In an increasingly digital age, it comes as no surprise that more consumers are looking for the convenience of online and on-the-go banking through websites and mobile apps.
According to a survey by advisory EY, which polled 2,000 customers across the UAE, Saudi Arabia, Qatar and Kuwait for its new GCC Digital Banking Report 2015, 81 per cent of UAE customers say they will ditch their current bank if another one meets their desire for a bank in pocket — in other words, one that offers them the option of complete smartphone-based banking.
As the number of mobile users rise in the country — last year a study led by Google showed the UAE has the highest usage of smartphones in the world — more financial institutions are taking note, realising the work banks and their tech teams do in developing web-based and mobile apps is important to keep pace with a new generation of digital consumers.
“There is a definitive shift taking place in the way that consumers in the UAE are banking and we are investing heavily in the infrastructure to allow our customers to bank the way that they want to,” says Philip King, Head of Retail Banking, Abu Dhabi Islamic Bank (ADIB).
“While internet banking remains the platform of choice for service requests such as statements, applications for new products and information requests, mobile banking is becoming the platform of choice for transactions.
“Our research shows that customers still value the human touch from branch transactions, but want to complement it with the efficiency of digital transactions.”
The figures for web and mobile apps are promising. King says new users for ADIB’s internet banking platform increased by more than a quarter in 2015, while ADIB’s mobile banking app saw a 54 per cent rise in new users in the first nine months of 2015. ADIB has also witnessed a 71 per cent increase in transactions conducted on the mobile app during the year.
Although major financial institutions in the UAE have mobile apps, not all apps are limited to finance, as banks turn to innovative digital ways to gain the competitive edge. Emirates NBD, Dubai’s biggest bank, recently announced the launch of its Emirates NBD Fitness Account — a digital incentive through a new savings account that links health to a customer’s wealth. The mobile-based savings account allows customers to earn interest based on the number of steps that they walk or run daily using a compatible fitness devices linked to the Fitness App.
“Our fitness account heralds a new phase in digital banking as it effectively combines customers’ health and lifestyle goals with their banking needs,” says Suvo Sarkar, the bank’s Senior Executive Vice-President and Group Head of Retail Banking and Wealth Management.
Sarkar sees online and mobile banking as the future of banking. “Customers today demand frictionless banking solutions and when it comes to offering 24/7 on-the-go capabilities, mobile remains unmatched,” he says.

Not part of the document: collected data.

(* ===== verification/JsonAttachments.v ===== *)
(** * Attachments travel ([Encode], [Add] and [decode] of [parser/json] together)

    Which values the walks of [JsonBinary] carry: the types for which what
    [deconstructValue] takes out is what [reconstructValue] puts back; then the whole way
    of an event, from [Encode] through the reassembly to [decode]; and the values and
    packets for which it fails. *)

From S2P Require Import Prelude Utf8 Strconv SioPacket JsonHeader JsonParser JsonBinary JsonText.
Import parser jsonparser reassembly binary jsontext.

Module attachments.

#[local] Set Warnings "-register-all".

(** ** The types that are carried *)

Definition scalar (t : gty) : bool :=
  match t with TBool | TInt | TFloat64 | TString => true | _ => false end.

Definition indirect (t : gty) : bool := match t with TPtr _ | TIface => true | _ => false end.

Definition is_ptr (t : gty) : bool := match t with TPtr _ => true | _ => false end.

(** The type of a place after one [Elem]. *)
Definition pointee (t : gty) : gty := match t with TPtr t' => t' | _ => t end.

(** [sendable canSet t]: a place of type [t] that can be set or not. A [Binary] must be
    settable, so it cannot be a field of a struct that is the element of a map; a map can
    hold pointers to [Binary], but no [Binary] and no slices to be walked; slices of maps
    are not walked; a pointer to a [Binary] is refused but as a field or an entry. No byte
    slice but [Binary], no unexported field and no interface. *)
Fixpoint sendable (canSet : bool) (t : gty) : bool :=
  match t with
  | TBool | TInt | TFloat64 | TString => true
  | TBytes binary => binary && canSet
  | TSlice e => scalar e || (walked e && sendable true e)
  | TStruct fs =>
      forallb (fun '(fd, f) =>
        f_exported fd && negb (indirect (pointee f)) && sendable (canSet || is_ptr f) (pointee f)) fs
  | TMap _ e =>
      match pointee e with
      | TBytes binary => binary && is_ptr e
      | TSlice e' => scalar e'
      | TPtr _ | TIface => false
      | _ => sendable (is_ptr e) (pointee e)
      end
  | TPtr t' => match t' with TBytes _ | TPtr _ | TIface => false | _ => sendable true t' end
  | TIface | TFunc => false
  end.

(** The contents of the [Binary] values in a value, in the order of a walk. *)
Fixpoint leaves (v : gval) : list bytes :=
  match v with
  | GBytes true b => [b]
  | GSlice _ els => concat (map leaves els)
  | GStruct fs => concat (map (fun '(_, f) => leaves f) fs)
  | GMap _ _ entries => concat (map (fun '(_, x) => leaves x) entries)
  | GPtr _ (Some x) | GIface (Some x) => leaves x
  | _ => []
  end.

(** The same value up to the order in which Go iterates over its maps. *)
Inductive reorder : gval -> gval -> Prop :=
| reorder_atom v :
    match v with GSlice _ _ | GStruct _ | GMap _ _ _ | GPtr _ (Some _) | GIface (Some _) => False | _ => True end ->
    reorder v v
| reorder_slice e els els' : Forall2 reorder els els' -> reorder (GSlice e els) (GSlice e els')
| reorder_struct fs fs' :
    Forall2 (fun f f' => f'.1 = f.1 /\ reorder f.2 f'.2) fs fs' -> reorder (GStruct fs) (GStruct fs')
| reorder_map k e entries shuffled entries' :
    Permutation entries shuffled ->
    Forall2 (fun x x' => x'.1 = x.1 /\ reorder x.2 x'.2) shuffled entries' ->
    reorder (GMap k e entries) (GMap k e entries')
| reorder_ptr e v v' : reorder v v' -> reorder (GPtr e (Some v)) (GPtr e (Some v'))
| reorder_iface v v' : reorder v v' -> reorder (GIface (Some v)) (GIface (Some v')).

Lemma reorder_indirect v u : reorder v u -> indirect (typeOf u) = indirect (typeOf v).
Proof. by destruct 1. Qed.

Lemma pointee_id t : is_ptr t = false -> pointee t = t.
Proof. by destruct t. Qed.

Lemma scalar_leaves v : scalar (typeOf v) = true -> leaves v = [].
Proof. by destruct v. Qed.

Lemma scalar_slice_leaves e els : wf (GSlice e els) = true -> scalar e = true -> leaves (GSlice e els) = [].
Proof.
  cbn. intros Hwf Hs. induction els as [|x els IH]; [done|]. cbn in *.
  apply andb_prop in Hwf as [[Ht%bool_decide_eq_true Hw]%andb_prop Hwf].
  rewrite scalar_leaves by by rewrite Ht. by apply IH.
Qed.

(** ** What a walk must do *)

Section carry.
Context `{ValueJSON}.

(** Every [Binary] of the value holds the text of a placeholder. *)
Definition placeholder_text (b : bytes) : Prop :=
  exists k, (0 <= k <= max_int64)%Z /\ json_MarshalPlaceholder k = Some b.

Definition on_wire (v : gval) : Prop := Forall placeholder_text (leaves v).

(** The attachments [bufs] with the numbers from [n] are among the buffers of a
    packet, whose first buffer is its text. *)
Definition fits (n : Z) (bufs buffers : list bytes) : Prop :=
  (Z.of_nat (length buffers) <= max_int64)%Z /\
  forall i b, bufs !! i = Some b -> buffers !! S (Z.to_nat n + i) = Some b.

Lemma fits_app n b1 b2 buffers :
  (0 <= n)%Z -> fits n (b1 ++ b2) buffers -> fits n b1 buffers /\ fits (n + Z.of_nat (length b1)) b2 buffers.
Proof.
  intros Hn [Hm Hf]. split; (split; [done|]); intros i b Hi.
  - by apply Hf, lookup_app_l_Some.
  - replace (S (Z.to_nat (n + Z.of_nat (length b1)) + i)) with (S (Z.to_nat n + (length b1 + i))) by lia.
    apply Hf. rewrite lookup_app_r by lia. by replace (length b1 + i - length b1) with i by lia.
Qed.

(** The result of a walk from the number [n]: it has taken out exactly [bufs], and has
    left something that satisfies [P] and is put back in the sense of [back]. *)
Definition carries {A} (n : Z) (bufs : list bytes) (w : walk_result A) (P : A -> Prop)
    (back : list bytes -> A -> Prop) : Prop :=
  exists y, w = (y, n + Z.of_nat (length bufs), Ret bufs)%Z /\ P y /\
    forall buffers, fits n bufs buffers -> back buffers y.

Lemma carries_rebuilt {A B} (r : A -> B) n bufs w (P : A -> Prop) (Q : B -> Prop) back back' :
  carries n bufs w P back -> (forall y, P y -> Q (r y)) ->
  (forall buffers y, P y -> back buffers y -> back' buffers (r y)) ->
  carries n bufs (rebuilt r w) Q back'.
Proof.
  intros (y & -> & HP & Hb) HQ Hr. exists (r y). split; [done|]. split; [by apply HQ|].
  intros buffers Hf. by apply Hr, Hb.
Qed.

Lemma carries_none {A} n (v : A) (P : A -> Prop) back :
  P v -> (forall buffers, back buffers v) -> carries n [] (v, n, Ret []) P back.
Proof. intros HP Hb. exists v. split; [by rewrite Z.add_0_r|]. by split. Qed.

Lemma walk_each_carries {A} (bufs_of : A -> list bytes) f (l : list A) n (P : A -> A -> Prop) back :
  (0 <= n)%Z -> (n + Z.of_nat (length (concat (map bufs_of l))) <= max_int64)%Z ->
  (forall x n, x ∈ l -> (0 <= n)%Z -> (n + Z.of_nat (length (bufs_of x)) <= max_int64)%Z ->
     carries n (bufs_of x) (f x n) (P x) (fun buffers y => back buffers x y)) ->
  carries n (concat (map bufs_of l)) (walk_each f l n) (Forall2 P l)
    (fun buffers ys => Forall2 (back buffers) l ys).
Proof.
  revert n. induction l as [|x l IH]; intros n Hn Hm Hf; [by apply carries_none|].
  cbn [map concat] in *. rewrite length_app in Hm.
  destruct (Hf x n) as (y & Ey & HPy & Hby); [left|done|lia|].
  destruct (IH (n + Z.of_nat (length (bufs_of x)))%Z) as (ys & Eys & HPys & Hbys); [lia|lia| |].
  { intros x' n' Hx' Hn' Hm'. apply Hf; [by right|done|done]. }
  exists (y :: ys). cbn [walk_each]. rewrite Ey, Eys. cbn [fmap outcome_fmap].
  split; [by rewrite length_app, Nat2Z.inj_add, Z.add_assoc|]. split; [by constructor|].
  intros buffers [Hf1 Hf2]%fits_app; [|done]. constructor; auto.
Qed.

(** Putting back, element by element. *)
Lemma outcome_each_back {A} (g : A -> outcome error A) (R S : A -> A -> Prop) xs ys us :
  Forall2 (fun x y => forall u, R y u -> exists v, g u = Ret v /\ S x v) xs ys ->
  Forall2 R ys us -> exists vs, outcome_each g us = Ret vs /\ Forall2 S xs vs.
Proof.
  intros Hb. revert us. induction Hb as [|x y xs ys Hxy _ IH]; intros us Hr.
  - apply Forall2_nil_inv_l in Hr as ->. by exists [].
  - apply Forall2_cons_inv_l in Hr as (u & us' & Hu & Hus & ->).
    destruct (Hxy u Hu) as (v & Ev & Hv), (IH us' Hus) as (vs & Evs & Hvs).
    exists (v :: vs). cbn [outcome_each]. rewrite Ev. cbn [mbind outcome_bind]. rewrite Evs. cbn. auto.
Qed.
End carry.

(** ** The walks carry sendable values *)

(** [Unmarshal] of what [Marshal] wrote for a placeholder gives it back. *)
Class PlaceholderJSON `{ValueJSON} : Prop :=
  placeholder_roundtrip n : (0 <= n <= max_int64)%Z ->
    exists p, json_MarshalPlaceholder n = Some p /\ json_UnmarshalPlaceholder p = Some n.

Section walks_carry.
Context `{PlaceholderJSON}.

Emirates NBD has witnessed increasing adoption across its customer base, with online and mobile transactions growing at 30 per cent year-on-year and one third of active customers using mobile and online banking regularly. “Apps are definitely the way forward and there is an entire generation of banking customers that are comfortable with banking via apps,” says Sarkar.
Investment in digital channels is paying off in an age where bank branches are disappearing and customers are embracing a less personalised but a more round-the-clock type of service. “While we have customers that prefer branch banking and we have invested in this area as well to create a seamless in-branch experience, for the first time more than 85 per cent of retail customer transactions are now done outside our brick-and-mortar channels,” says Sarkar. “Online and mobile banking offer higher cross-sell opportunities and we are beginning to see our investment in digitisation pay dividends.”
However, Paul Sommerin, MENA Financial Services Technology and Transformation Leader at EY, says mobile banking is still in the infancy stage of growth due to some local banks not evolving as quick as their customer’s tastes.
“EY’s report revealed that consumers are wanting more from banks around mobile functionality, so it’s actually the industry that needs to catch up to digitally savvy consumers,” he says. “A large number of transactions are still made on home computers or ATMs, or through traditional channels involving human interaction, such as branches or call centres. Only a limited number of banking transactions are mobile. This is surprising given the high number of banking customers that use smartphones.”
The EY report said the overwhelming majority of customers asked for an improved banking experience, says Sommerin. “Mobile-first is the future of retail banking, but it is not enough for banks to just introduce new digital channels. They must reinvent customer processes to offer technology-enabled, simple, end-to-end banking experiences,” he says.
The EY report showed almost half (47 per cent) of banks in the GCC have a planned budget of between $5-$20 million over the next five years to enhance their digital capabilities.
As banking moves more online, the need for branches will become more obsolete and financial institutions will continue customer service with less of a physical footprint, predicts Sommerin.